Munira has led a debate in Parliament on those excluded from the Government’s support schemes during the pandemic.
3 million people have fallen through the gaps in support, approximately 1 in 10 of the UK’s workforce. They have been without support for over 9 months now. As a result, many are struggling financially and with their mental health as they go into debt.
Those excluded from Government support, such as the Self-Employment Support Scheme and the Coronavirus Job Retention Scheme, span many different categories of workers. These include but are not limited to the newly-self employed, those earning over the £50,000 threshold for the SEISS, Directors of Limited Companies who pay themselves via dividend and PAYE freelancers.
Munira’s debate in Parliament focused on the impact being excluded is having on people’s mental health and the wider economy. She also argued that there are many potential solutions and urged the Treasury to explore them urgently.
Please read below for some highlights from Munira’s speeches.
Impact on people’s mental health
Munira raised the significant impact being excluded from Government support schemes was having on people’s mental health.

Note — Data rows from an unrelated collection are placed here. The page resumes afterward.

(** How the proposal and the new state depend on them. *)
Record proposed (ev : Evidence) (acts : ActionState) (p : NumaDomainProposal)
    (s' : NumaDomainSolver) : Prop := {
  pr_gather : gather_evidence s o threads edges = Ok ev;
  pr_evidence : evidence_ok s o threads edges ev;
  pr_id : np_id p = next_proposal_id s;
  pr_outstanding : ds_outstanding s' = Some p;
  pr_next : next_proposal_id s' = u64 (next_proposal_id s + 1);
  pr_committed : ds_placement s' = ds_placement s ∧ ds_domains s' = ds_domains s ∧
    domain_nodes s' = domain_nodes s ∧ ds_generation s' = ds_generation s;
  pr_merge : merge_confirmations s' = ps_merge (ev_pairs ev);
  pr_grace : merge_pending_grace s' = ps_grace (ev_pairs ev);
  pr_last_evidence : last_confirmed_domain_evidence_ns s' = window_evidence ev;
  pr_families : np_families p = families_of (ps_metrics (ev_pairs ev));
  pr_pairs : np_family_pairs p = ps_pairs (ev_pairs ev);
  pr_domains : np_domains p =
    nd_set_confirmation (global_plan_confirmation s') <$> fi_domains (window_final ev);
  pr_planned : np_planned_masks p = fi_planned (window_final ev);
  pr_valid : np_valid p = fi_valid (window_final ev);
  pr_released : np_released_tids p = dom (ds_placement s) ∖ dom (np_planned_masks p);
  pr_signature : pending_signature s' = plan_signature (np_domains p);
  pr_confirmation : global_plan_confirmation s' =
    if decide (plan_signature (np_domains p) = pending_signature s)
    then global_plan_confirmation s + 1 else 1;
  pr_ready : np_ready p = true ↔ np_valid p = true ∧
    ((np_domains p ≠ [] ∧ plan_confirmations o ≤ global_plan_confirmation s') ∨
     (np_domains p = [] ∧ np_released_tids p ≠ ∅));
  pr_actions : np_actions p = as_actions acts ∧ np_inherited_tids p = as_inherited acts;
  pr_acts_ready : np_ready p = true →
    actions_inv threads allowed (ds_placement s) (np_domains p) (np_planned_masks p)
      (items (np_planned_masks p)) acts;
  pr_acts_idle : np_ready p = false → as_actions acts = [] ∧ as_inherited acts = ∅;
  pr_delta : np_delta p = mk_PlacementDelta ∅ (changed_masks (np_actions p));
}.

Lemma plan_signature_confirmation c ds :
  plan_signature (nd_set_confirmation c <$> ds) = plan_signature ds.
Proof. induction ds as [|d ds IH]; cbn; [done|]. unfold plan_signature in IH. by rewrite IH. Qed.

“These mental health impacts spread well-beyond the 3 million individuals: to their families and support networks. Many report having to move back in with and rely on their elderly parents’ pensions; marriages and relationships have been strained or ended; parents of young children talk about the stress it’s putting on their children.
An anonymous respondent from the North West said
“my mental health has plummeted and my family are anxious too, so much so my teenage daughter is getting counselling for her anxiety”
Personal debt is rising. Rachel from the South East says:
“I am selling my house, cannot get a mortgage, selling my personal belongings just to put food on the table. Getting into so much debt. Never been so scared in my life. I’m also a single parent and it’s heart-breaking telling my daughter that Santa can’t afford much this year”.
Munira also raised the wider economic impact of excluding people from Government support schemes. People accumulating personal debt and businesses having to close will be hugely detrimental to recovering economically following Covid-19.
“In terms of the wider economic impact, these businesses and entrepreneurs who are natural risk-takers are the wealth creators and lifeblood of our economy. Retaining their skills, their health and stopping their businesses going to the wall is absolutely critical to our post Covid economic recovery. It is incredibly short-sighted to cast them aside in this way.”
“…If the points that I made about mental health are too emotive, and if the arguments around fairness do not cut through with Ministers, they should look at what makes economic sense, as the SNP spokesperson, the hon. Member for Glenrothes (Peter Grant), said.”
Solutions to ensure people get support
Munira discussed some of the solutions that have been put forward by various bodies and experts to resolve this issue. She urged the Minister to urgently consider them so that people can get support.
“Moving onto solutions, many proposals have been put forward by a number of groups such as the Association of Independent Professionals and the Self-Employed, the Treasury Select Committee, Federation of Small Businesses, the APPG Gaps in Support and the various representative groups of those that have been excluded. There’s limited time today but in summary these include:
- Using existing HMRC data to support claims for those with PAYE income history
- Widening the accepted evidence to demonstrate proof of employment and extending cut-off dates
- Look at the two specific schemes have been put forward for directors of limited companies
- Removing the 50% rule and removing bereavement payouts and carers allowance from the calculation of PAYE income
- Extending the criteria for discretionary business grants
Many of these solutions just require imagination and will. Plenty of experts stand by to help make them implementable.”